Usage of pipeline ... and error when trying recursive update

sappelhoff commented 5 years ago

Hi, I am trying to turn an OSF directory into a git annex repository and datalad-osf seems to be great for this.

I am not entirely sure whether this would work as I think it would, basically I expect:

Make a new directory and call datalad create
call update_recursive with my OSF key and the directory I want to be git annexed
upload the new directory e.g., to GitHub and get the repository URL
be able to pass this URL to datalad install and get data (that is stored on OSF, but indexed in my git annex repository)

Can someone tell me whether I am just completely misunderstanding / misusing the pipeline? @yarikoptic @rciric

Is there a simpler way to achieve what I want?

Apart from this, this is also a bug report. Here are the steps to reproduce:

mkdir mystuff
cd mystuff
datalad create

into mystuff, put the following Python file try.py

key='cj2dr'
subset='eeg_matchingpennies'

import datalad_osf

datalad_osf.update_recursive(key, subset)

from mystuff run python try.py

... after a considerable amount of time, this provides me with the following error message:

Traceback (most recent call last):
  File "try.py", line 6, in <module>
    datalad_osf.update_recursive(key, subset)
  File "/home/stefanappelhoff/Desktop/datalad-osf/datalad_osf/utils.py", line 186, in update_recursive
    addurls_from_csv(csv)
  File "/home/stefanappelhoff/Desktop/datalad-osf/datalad_osf/utils.py", line 65, in addurls_from_csv
    ifexists='overwrite')
  File "/home/stefanappelhoff/miniconda3/lib/python3.7/site-packages/datalad/interface/utils.py", line 492, in eval_func
    return return_func(generator_func)(*args, **kwargs)
  File "/home/stefanappelhoff/miniconda3/lib/python3.7/site-packages/datalad/interface/utils.py", line 480, in return_func
    results = list(results)
  File "/home/stefanappelhoff/miniconda3/lib/python3.7/site-packages/datalad/interface/utils.py", line 429, in generator_func
    result_renderer, result_xfm, _result_filter, **_kwargs):
  File "/home/stefanappelhoff/miniconda3/lib/python3.7/site-packages/datalad/interface/utils.py", line 522, in _process_results
    for res in results:
  File "/home/stefanappelhoff/miniconda3/lib/python3.7/site-packages/datalad/plugin/addurls.py", line 719, in __call__
    missing_value)
  File "/home/stefanappelhoff/miniconda3/lib/python3.7/site-packages/datalad/plugin/addurls.py", line 407, in extract
    metacols = (c for c in sorted(rows[0].keys()) if c != urlcol)
IndexError: list index out of range

yarikoptic commented 5 years ago

myself I haven't used datalad-osf yet. From traceback sounds like some empty row? if you run with datalad --dbg - you could get into pdb and troubleshoot details, or just check out that csv?

sappelhoff commented 5 years ago

or just check out that csv?

there is no csv in my dataset :thinking:

BUT having talked to @jasmainak a bit it seems like my premise is wrong.

I thought I could create a git annex repo that would look JUST LIKE my real dataset, but instead of the real data, it would contain symbolic links pointing to the OSF data.

And then I would be able to host that git annex repo (very low size) on GitHub, allow people to pull it with datalad, and use datalad.api.get() to download the data from OSF.

According to Mainak I would need my own git server to do something like that.

Apparently datalad_osf is just a Python API to download OSF files (the true files) and add them to a local git annex repo (with the full files).

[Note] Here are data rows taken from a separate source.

Lemma upload_rows_created clock rows index acc s :
  length (accounts (upload_rows MemStore clock rows index acc s).2) + success_count acc
  = length (accounts s) + success_count (upload_rows MemStore clock rows index acc s).1.
Proof.
  revert index acc s. induction rows as [|row rows IH]; intros index acc s; [done|].
  cbn [upload_rows]. unfold loop_body.
  assert (length (accounts (process_row MemStore (clock index) row s).2)
          = length (accounts s)
            + match (process_row MemStore (clock index) row s).1 with
              | inr Created => 1 | _ => 0 end) as Hrow.
  { destruct (clean_number_returns (Unnamed_2 row)) as [j Hj].
    destruct (clean_number_returns (Unnamed_4 row)) as [a Ha].
    destruct (gated_fields row) as [[fn an]|] eqn:Hg.
    - rewrite (process_row_reconcile _ _ _ _ fn an j a Hg Hj Ha).
      apply reconcile_mem_created.
    - destruct (process_row_skip row Hg) as (o & [-> | ->] & ->); cbn; lia. }
  destruct (process_row MemStore (clock index) row s) as [[e|o] s']; cbn [fst snd] in Hrow.
  - pose proof (IH (S index) (record_error index row e acc) s') as H.
    cbn [record_error success_count] in H |- *. lia.
  - pose proof (IH (S index) (record_outcome o acc) s') as H.
    destruct o; cbn [record_outcome success_count] in H |- *; cbv iota in Hrow; lia.
Qed.

(** X6. The success count of a run is the number of accounts the run added
    to the account table: no account is created without being counted, and
    an update is never counted. *)
Theorem success_count_is_accounts_added (clock : nat → datetime) (rows : list Row) (s : db) :
  length (accounts (final_store clock rows s))
  = length (accounts s) + success_count (upload_sb_accounts MemStore clock rows s).1.
Proof.
  unfold final_store, upload_sb_accounts.
  pose proof (upload_rows_created clock rows 0 (mk_summary 0 0 []) s) as H.
  cbn [success_count] in H. lia.
Qed.

(** *** No second record under one key *)

Lemma write_account_numbers d (l : list AccountData) :
  accountNumber <$> write_account d l
  = match list_find (account_matches (accountNumber d)) l with
    | Some _ => accountNumber <$> l
    | None => (accountNumber <$> l) ++ [accountNumber d]
    end.
Proof.
  unfold write_account. destruct (list_find _ l) as [[i stored]|].
  - destruct (Dec.ne _ _) as [e|[]]; [done| |done].
    apply list_eq. intros k. rewrite !list_lookup_fmap.
    destruct (decide (i = k)) as [->|Hne].
    + rewrite list_lookup_alter_eq. by destruct (l !! k).
    + by rewrite list_lookup_alter_ne.
  - by rewrite fmap_app.
Qed.

Lemma write_account_nodup d (l : list AccountData) :
  NoDup (accountNumber <$> l) → NoDup (accountNumber <$> write_account d l).
Proof.
  intros Hl. rewrite write_account_numbers.
  destruct (list_find _ l) as [[i stored]|] eqn:Hfind; [done|].
  apply NoDup_app. split_and!; [done| |apply NoDup_singleton].
  intros n Hn ->%list_elem_of_singleton.
  apply list_elem_of_fmap in Hn as (x & Hx & Hin).
  apply list_find_None in Hfind. rewrite Forall_forall in Hfind.
  by destruct (Hfind x Hin).
Qed.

yarikoptic commented 5 years ago

According to Mainak I would need my own git server to do something like that.

I don't think so. git-annex will just contain urls pointing to OSF

Apparently datalad_osf is just a Python API to download OSF files (the true files) and add them to a local git annex repo (with the full files).

yeap, and then you can publish that repository to github, along with git-annex branch (datalad publish does that) so anyone who clones it should be able to get actual files using git annex get or datalad get from OSF. So the premise is right as far as I see ;)

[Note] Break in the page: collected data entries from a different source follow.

(** A plain pattern lies in the text exactly when it lies in one of the
    words [split()] returns: no byte of a whitespace character is a byte of
    the pattern. *)
Lemma contains_split_ws_go (p s : string) :
  p <> "" -> plain p = true ->
  (forall cur, existsb (contains p) (split_ws_go 0 cur s) = contains p (cur +:+ s)) /\
  (forall skip, blank_first skip s = true ->
     existsb (contains p) (split_ws_go skip "" s) = contains p s).
Proof.
  intros Hne Hp.
  assert (H0 : contains p "" = false).
  { cbn [contains]. now rewrite (prefix_empty_r p Hne). }
  assert (Hdrop : forall c t, is_blank c = true -> contains p (String c t) = contains p t).
  { intros c t Hc.
    change (String c t) with ("" +:+ String c t).
    rewrite contains_foreign by (exact Hne || now apply blank_occurs).
    now rewrite H0. }
  induction s as [|c s [IH1 IH2]].
  - split.
    + intros cur. simpl. rewrite append_nil_r. now apply existsb_emit.
    + intros skip _. now destruct skip.
  - assert (Hfirst : forall cur,
      existsb (contains p) (split_ws_go 0 cur (String c s)) = contains p (cur +:+ String c s)).
    { intros cur. cbn [split_ws_go]. destruct (space_width (String c s)) as [|k] eqn:Hw.
      - rewrite IH1. now rewrite append_snoc.
      - apply space_width_blank in Hw as [Hc Hk].
        rewrite existsb_app, existsb_emit by exact H0.
        rewrite (IH2 k Hk).
        symmetry. apply contains_foreign; [exact Hne | now apply blank_occurs]. }
    split; [exact Hfirst|].
    intros [|k] Hk.
    + exact (Hfirst "").
    + cbn [blank_first] in Hk. apply andb_true_iff in Hk as [Hc Hk].
      cbn [split_ws_go]. rewrite (IH2 k Hk). symmetry. now apply Hdrop.
Qed.

Example split_ws_ascii : split_ws "  see   https://youtu.be/abc " = ["see"; "https://youtu.be/abc"].
Proof. reflexivity. Qed.

Example split_ws_no_break_space :
  split_ws ("see" +:+ no_break_space +:+ "https://youtu.be/abc")
  = ["see"; "https://youtu.be/abc"].
Proof. reflexivity. Qed.

Example split_ws_ideographic_space :
  split_ws (ideographic_space +:+ "https://youtu.be/abc" +:+ ideographic_space +:+ "please")
  = ["https://youtu.be/abc"; "please"].
Proof. reflexivity. Qed.

Lemma contains_split_ws (p s : string) :
  p <> "" -> plain p = true ->
  contains p s = existsb (contains p) (split_ws s).
Proof.
  intros Hne Hp. unfold split_ws.
  now rewrite (proj1 (contains_split_ws_go p s Hne Hp) "").
Qed.

(** ** Splitting on a separator *)

Section SplitSep.
Variable sep : string.

Lemma split_sep_go_skip (x cur r : string) :
  split_sep_go sep (String.length x) cur (x +:+ r) = split_sep_go sep 0 cur r.
Proof.
  induction x as [|c x IH]; [reflexivity|].
  rewrite append_cons. destruct r; cbn [String.length split_sep_go]; exact IH.
Qed.

Lemma split_sep_go_no_match (a t cur : string) :
  no_match_in sep a t = true ->
  split_sep_go sep 0 cur (a +:+ t) = split_sep_go sep 0 (cur +:+ a) t.
Proof.
  revert cur. induction a as [|c a IH]; intros cur Hno.
  - now rewrite append_nil_l, append_nil_r.
  - cbn [no_match_in] in Hno. apply andb_true_iff in Hno as [Hhere Hlater].
    apply negb_true_iff in Hhere. rewrite append_cons in Hhere |- *.
    cbn [split_sep_go]. rewrite Hhere, (IH _ Hlater).
    now rewrite append_snoc.
Qed.

Lemma split_sep_go_at_sep (cur r : string) :
  sep <> "" ->
  split_sep_go sep 0 cur (sep +:+ r) = cur :: split_sep_go sep 0 "" r.
Proof.
  intros Hne. pose proof (prefix_append sep r) as Hpre.
  assert (Hsep : exists c x, sep = String c x).
  { destruct sep as [|c x]; [congruence | now exists c, x]. }
  destruct Hsep as (c & x & Hsep).
  assert (Hcut : sep +:+ r = String c (x +:+ r)) by now rewrite Hsep.
  rewrite Hcut in Hpre |- *. cbn [split_sep_go]. rewrite Hpre. f_equal.
  replace (String.length sep - 1)%nat with (String.length x)
    by (rewrite Hsep; cbn [String.length]; lia).
  apply split_sep_go_skip.
Qed.

(** The first piece extends the piece being read. *)
Lemma split_sep_go_head (skip : nat) (cur s : string) :
  exists w l, split_sep_go sep skip cur s = (cur +:+ w) :: l.
Proof.
  revert skip cur. induction s as [|c s IH]; intros skip cur.
  - exists "", []. now rewrite append_nil_r.
  - cbn [split_sep_go]. destruct skip as [|k]; [|apply IH].
    destruct (String.prefix sep (String c s)).
    + exists "". eexists. now rewrite append_nil_r.
    + destruct (IH 0%nat (cur +:+ String c "")) as (w & l & Heq).
      exists (String c w), l. now rewrite Heq, append_snoc.
Qed.

(** The first piece up to the first match, with the text it stops at. *)
Lemma split_sep_go_first (cur s : string) :
  exists w t l,
    s = w +:+ t /\ no_match_in sep w t = true /\
    split_sep_go sep 0 cur s = (cur +:+ w) :: l.
Proof.
  revert cur. induction s as [|c s IH]; intros cur.
  - exists "", "", []. repeat split; now rewrite ?append_nil_r.
  - cbn [split_sep_go]. destruct (String.prefix sep (String c s)) eqn:Hpre.
    + exists "", (String c s). eexists. repeat split; now rewrite ?append_nil_r.
    + destruct (IH (cur +:+ String c "")) as (w & t & l & Hs & Hno & Heq).
      exists (String c w), t, l. split; [now rewrite append_cons, Hs|].
      split; [|now rewrite Heq, append_snoc].
      cbn [no_match_in]. rewrite append_cons, <- Hs, Hpre. exact Hno.
Qed.

Lemma no_match_in_weaken (a t : string) :
  no_match_in sep a t = true -> no_match_in sep a "" = true.
Proof.
  induction a as [|c a IH]; [reflexivity|].
  cbn [no_match_in]. intros [Hhere Hlater]%andb_true_iff.
  rewrite (IH Hlater), andb_true_r.
  apply negb_true_iff in Hhere. apply negb_true_iff.
  destruct (String.prefix sep (String c a +:+ "")) eqn:Hpre; [|reflexivity].
  rewrite append_nil_r in Hpre.
  assert (Hex : exists r, String c a = sep +:+ r).
  { clear -Hpre. revert Hpre. generalize (String c a) as u.
    induction sep as [|x p IHp]; intros u Hpre.
    - now exists u.
    - destruct u as [|d u]; [discriminate|].
      rewrite prefix_cons in Hpre. apply andb_true_iff in Hpre as [Hx Hp].
      apply Ascii.eqb_eq in Hx as ->. destruct (IHp u Hp) as [r ->].
      now exists r. }
  destruct Hex as [r Hr]. rewrite Hr, append_assoc, prefix_append in Hhere.
  discriminate.
Qed.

yarikoptic commented 5 years ago

didn't look into anything else but just FYI that the fetched csv has only the header.

$> cat eeg_matchingpennies 
name,url,location,sha256,path

as for datalad crashing instead of just silently exiting or issuing a warning that no records were received, I filed https://github.com/datalad/datalad/issues/3577

sappelhoff commented 5 years ago

didn't look into anything else but just FYI that the fetched csv has only the header.

Mh, yes - this is a bug, also the test example from the main README fails, perhaps we should wait for @rciric to work this out.

In the meantime, do you have a pointer to docs / tutorials how to do what I want to (see above, my "premise") using just datalad?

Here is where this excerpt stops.